On Monday, the card had been passed around and signed and slipped back under my door. I went to get the flowers. On the way there, I passed Kathy Ann on the sidewalk, and on the way back, I passed Carmela with her daughter and grandson. It was his graduation weekend.

Back home, I went across the hall to leave the things at Linda’s door. Just then, down the hall, Kathy Ann popped out of her apartment. (Are you wondering when the coincidences stop? Me too.) She saw me and asked, “Why don’t you knock? She might be home.” I hadn’t knocked unannounced in years and forgot you can do that. I tap-tap-tapped a Morse code hello, and a few seconds later, there was Linda, eyes pink, cradling a phone mid-call. “Oh,” she said, “how did YOU find out?” Her way of saying, pssh, this is too much. She said thank you, and I left, because she was on a call.


I expected this to be the end of it. I guess I don’t often see my neighbors; it was bewildering to suddenly run into them multiple times a day by accident. Weird, right? Or is it? I realized I couldn’t be sure, because the sample size (of me leaving the house during the day) is too small. (Ok, at the very least I ought to have one kitten.)

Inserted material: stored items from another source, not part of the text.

(* ===== verification/Ordering.v ===== *)
(** Ordering lists: reactos-libs/arbiter/ordering.c.

    An ordering list is a growable array of closed address windows, most
    preferred first.  The file models the array operations with their pool
    requests, the pruning of a reserved window out of every ordering window,
    the registry walk that fills the lists, and the MMCONFIG window table. *)
From stdpp Require Import base list numbers option strings.
From Stdlib Require Import ZArith Lia Permutation.
From S2P Require Import Prelude NtEnv RangeListRef ArbTypes.

Definition ARBITER_ORDERING_GRANULARITY : Z := 16.
Definition ARBITER_ORDERING_LIMIT : Z := 1024.
Definition sizeof_ARBITER_ORDERING : Z := 16.

(** ** The array operations *)

Definition ArbpCreateOrderingList (w : world) : NTSTATUS * ARBITER_ORDERING_LIST * world :=
  let '(ok, w) :=
    ExAllocatePoolWithTag (ARBITER_ORDERING_GRANULARITY * sizeof_ARBITER_ORDERING) w in
  if negb ok then (STATUS_INSUFFICIENT_RESOURCES, mkOrderingList 0 0 None, w)
  else (STATUS_SUCCESS, mkOrderingList 0 ARBITER_ORDERING_GRANULARITY (Some []), w).

Definition ArbiterLibFreeOrderingList (ol : ARBITER_ORDERING_LIST) (w : world)
  : ARBITER_ORDERING_LIST * world :=
  let w := match ol_Orderings ol with Some _ => ExFreePoolWithTag w | None => w end in
  (mkOrderingList 0 0 None, w).

(** The store of one window at index [Count] of an array with room for it. *)
Definition ol_append (ol : ARBITER_ORDERING_LIST) (s e : Z) : ARBITER_ORDERING_LIST :=
  mkOrderingList (u16 (ol_Count ol + 1)) (ol_Maximum ol)
    (Some (take (Z.to_nat (ol_Count ol)) (ol_list ol) ++ [mkOrdering s e])).

Definition ArbiterLibAddOrdering (ol : ARBITER_ORDERING_LIST) (s e : Z) (w : world)
  : NTSTATUS * ARBITER_ORDERING_LIST * world :=
  if e <? s then (STATUS_INVALID_PARAMETER, ol, w)
  else if ol_Count ol =? ol_Maximum ol then
    let NewMaximum := if ol_Maximum ol =? 0 then ARBITER_ORDERING_GRANULARITY
                      else u32 (ol_Maximum ol * 2) in
    if ARBITER_ORDERING_LIMIT <? NewMaximum then (STATUS_INSUFFICIENT_RESOURCES, ol, w)
    else
      let '(ok, w) := ExAllocatePoolWithTag (NewMaximum * sizeof_ARBITER_ORDERING) w in
      if negb ok then (STATUS_INSUFFICIENT_RESOURCES, ol, w)
      else
        let '(copied, w) :=
          match ol_Orderings ol with
          | Some os => (take (Z.to_nat (ol_Count ol)) os, ExFreePoolWithTag w)
          | None => ([], w)
          end in
        let ol := mkOrderingList (ol_Count ol) (u16 NewMaximum) (Some copied) in
        (STATUS_SUCCESS, ol_append ol s e, w)
  else (STATUS_SUCCESS, ol_append ol s e, w).

(** One iteration of the pruning loop, on the window [o]. *)
Definition exclude_window (Pruned : ARBITER_ORDERING_LIST) (o : ARBITER_ORDERING)
  (s e : Z) (w : world) : NTSTATUS * ARBITER_ORDERING_LIST * world :=
  let CurrentStart := ord_Start o in
  let CurrentEnd := ord_End o in
  if (CurrentEnd <? s) || (e <? CurrentStart) then
    ArbiterLibAddOrdering Pruned CurrentStart CurrentEnd w
  else
    let '(Status, Pruned, w) :=
      if CurrentStart <? s then ArbiterLibAddOrdering Pruned CurrentStart (s -u 1) w
      else (STATUS_SUCCESS, Pruned, w) in
    if NT_SUCCESS Status && (e <? CurrentEnd) then
      ArbiterLibAddOrdering Pruned (e +u 1) CurrentEnd w
    else (Status, Pruned, w).

Fixpoint exclude_loop (os : list ARBITER_ORDERING) (Pruned : ARBITER_ORDERING_LIST)
  (s e : Z) (w : world) : NTSTATUS * ARBITER_ORDERING_LIST * world :=
  match os with
  | [] => (STATUS_SUCCESS, Pruned, w)
  | o :: os =>
      let '(Status, Pruned, w) := exclude_window Pruned o s e w in
      if negb (NT_SUCCESS Status) then (Status, Pruned, w)
      else exclude_loop os Pruned s e w
  end.

Definition ArbpExcludeOrderingRange (ol : ARBITER_ORDERING_LIST) (s e : Z) (w : world)
  : NTSTATUS * ARBITER_ORDERING_LIST * world :=
  if e <? s then (STATUS_INVALID_PARAMETER, ol, w)
  else
    let '(Status, Pruned, w) := ArbpCreateOrderingList w in
    if negb (NT_SUCCESS Status) then (Status, ol, w)
    else
      let '(Status, Pruned, w) :=
        exclude_loop (take (Z.to_nat (ol_Count ol)) (ol_list ol)) Pruned s e w in
      if negb (NT_SUCCESS Status) then
        let '(_, w) := ArbiterLibFreeOrderingList Pruned w in (Status, ol, w)
      else
        let '(_, w) := ArbiterLibFreeOrderingList ol w in (STATUS_SUCCESS, Pruned, w).

(** ** Registry policy ranges *)

(** A registry value as ZwQueryValueKey returns it.  A REG_SZ carries its
    characters, a requirements list its stored descriptor count and the
    descriptors the data holds. *)
Inductive reg_payload :=
| REG_SZ (chars : list Ascii.ascii)
| REG_RESOURCE_REQUIREMENTS_LIST (count : Z) (descriptors : list IO_RESOURCE_DESCRIPTOR)
| REG_OTHER.

Record KEY_VALUE_FULL_INFORMATION := mkValue {
  kv_DataOffset : Z; kv_DataLength : Z; kv_Data : reg_payload }.

(** The keys below HKLM\...\Control\Arbiters: [reg_open] is ZwOpenKey on a
    subkey, [reg_probe] the size probe of a value (status and size),
    [reg_query] its read (status, value and result length). *)
Record registry := mkRegistry {
  reg_open : string -> NTSTATUS;
  reg_probe : string -> string -> NTSTATUS * Z;
  reg_query : string -> string -> NTSTATUS * KEY_VALUE_FULL_INFORMATION * Z
}.

Definition STATUS_BUFFER_TOO_SMALL : NTSTATUS := 0xC0000023.
Definition STATUS_BUFFER_OVERFLOW : NTSTATUS := 0x80000005.
Definition sizeof_IO_RESOURCE_REQUIREMENTS_LIST : Z := 72.
Definition offset_Descriptors : Z := 40.
Definition sizeof_IO_RESOURCE_DESCRIPTOR : Z := 32.

(** The path buffer has room for the root and the longest subkey name. *)
Definition ArbpOpenPolicySubkey (reg : registry) (SubkeyName : string) : NTSTATUS :=
  if (String.length "ReservedResources" <? String.length SubkeyName)%nat
  then STATUS_BUFFER_TOO_SMALL
  else reg_open reg SubkeyName.

Definition ArbpReadPolicyValue (reg : registry) (key ValueName : string) (w : world)
  : NTSTATUS * option KEY_VALUE_FULL_INFORMATION * world :=
  let '(Status, Size) := reg_probe reg key ValueName in
  if negb (Status =? STATUS_BUFFER_TOO_SMALL) && negb (Status =? STATUS_BUFFER_OVERFLOW) then
    ((if NT_SUCCESS Status then STATUS_UNSUCCESSFUL else Status), None, w)
  else
    let '(ok, w) := ExAllocatePoolWithTag Size w in
    if negb ok then (STATUS_INSUFFICIENT_RESOURCES, None, w)
    else
      let '(Status, Buffer, ResultLength) := reg_query reg key ValueName in
      let Status :=
        if NT_SUCCESS Status && (ResultLength <? kv_DataOffset Buffer + kv_DataLength Buffer)
        then STATUS_UNSUCCESSFUL else Status in
      if negb (NT_SUCCESS Status) then (Status, None, ExFreePoolWithTag w)
      else (STATUS_SUCCESS, Some Buffer, w).

Definition ArbpDescriptorMatchesArbiter (ResourceType DescriptorType : Z) : bool :=
  (DescriptorType =? u8 ResourceType) ||
  ((DescriptorType =? CmResourceTypeMemoryLarge) && (ResourceType =? CmResourceTypeMemory)).

(** The characters of a REG_SZ before its first NUL. *)
Fixpoint sz_name (chars : list Ascii.ascii) : string :=
  match chars with
  | [] => EmptyString
  | c :: cs => if Ascii.eqb c Ascii.zero then EmptyString else String c (sz_name cs)
  end.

A few hours later, I was coming back from the mailroom as Linda left her apartment with her trash. We met in the hallway. How are you doing? I asked. Linda, holding the white trash bag, started to tell me the story of the last few days, which really began five years ago when Loren got a liver transplant, and escalated in January when he got COVID, which led to sepsis which led to his toes being amputated. She talked about carrying him, helping him to the bathroom, bathing him, changing the bandages on his toes. They had been married 51 years. Two weeks ago, things really started to go downhill… He stopped eating.

We walked to the trash room and back.

Then, as if summoned, Carmela appeared.

Carmela knew all the right things to say, and I fell quiet, to observer. She didn’t shed a single tear but somehow conveyed she understood everything.

L: The oldest [daughter] is taking it the hardest. She can’t sleep or eat.
C: Oh I would have thought it’d be the youngest.
L: Me too.
C: Oh that’s how it is. You never know.

C: Did he suffer?
L: He was put on a ventilator. Those things—I think, if I ever get there, just shoot me. Like this. (She pointed her finger like a gun.)
C: He fought. He really fought. And he had fought enough.

L: At the end, he was funny. You know, he’s a funny guy. He woke up. He said, “God is reasonable. See, I’m a Protestant, and she’s a Democrat. We all make mistakes.” I was going to smack him! But then he asked for the chaplain.
C: It’s good, he knew to ask. Some people, they know too, but they don’t or can’t.

They talked and talked. They recounted a story from around the time Carmela moved in, when Loren fell. Linda went into such shock she had temporary amnesia. She forgot who her family was. The only thing she remembered was she had to come home to feed her cat.

We finally seemed to have come to the end. There was a pause. A shared silence.

Then Linda cried, “I’m a widow now,” and threw her arms around Carmela.

“We’re widows,” said Carmela, leaning in. “I miss him. It’s been 23 years, but I miss him. I miss him every day.”

I was suddenly the least put together among us. I didn’t understand it. Linda had the same pink around her eyes, Carmela was her stoic self. Out of politeness, they tried not to look at me.

Forty minutes after going out for the mail, I returned to my apartment.

A few hours later, I suddenly thought, oh, I’m going to grow into them, I’m going to fall in love with them a little, and then…


In the days since, I haven’t seen any of my neighbors. Well except once. I was taking my recycling out again one evening when I ran into Linda with her two daughters and one granddaughter, all dressed in black, walking back to their apartment. Thus I met her family. Linda took one look at my recycling and said, “Don’t tell me you haven’t finished unpacking!” I denied it, but it’s true. I am still unpacking. But some things are settled.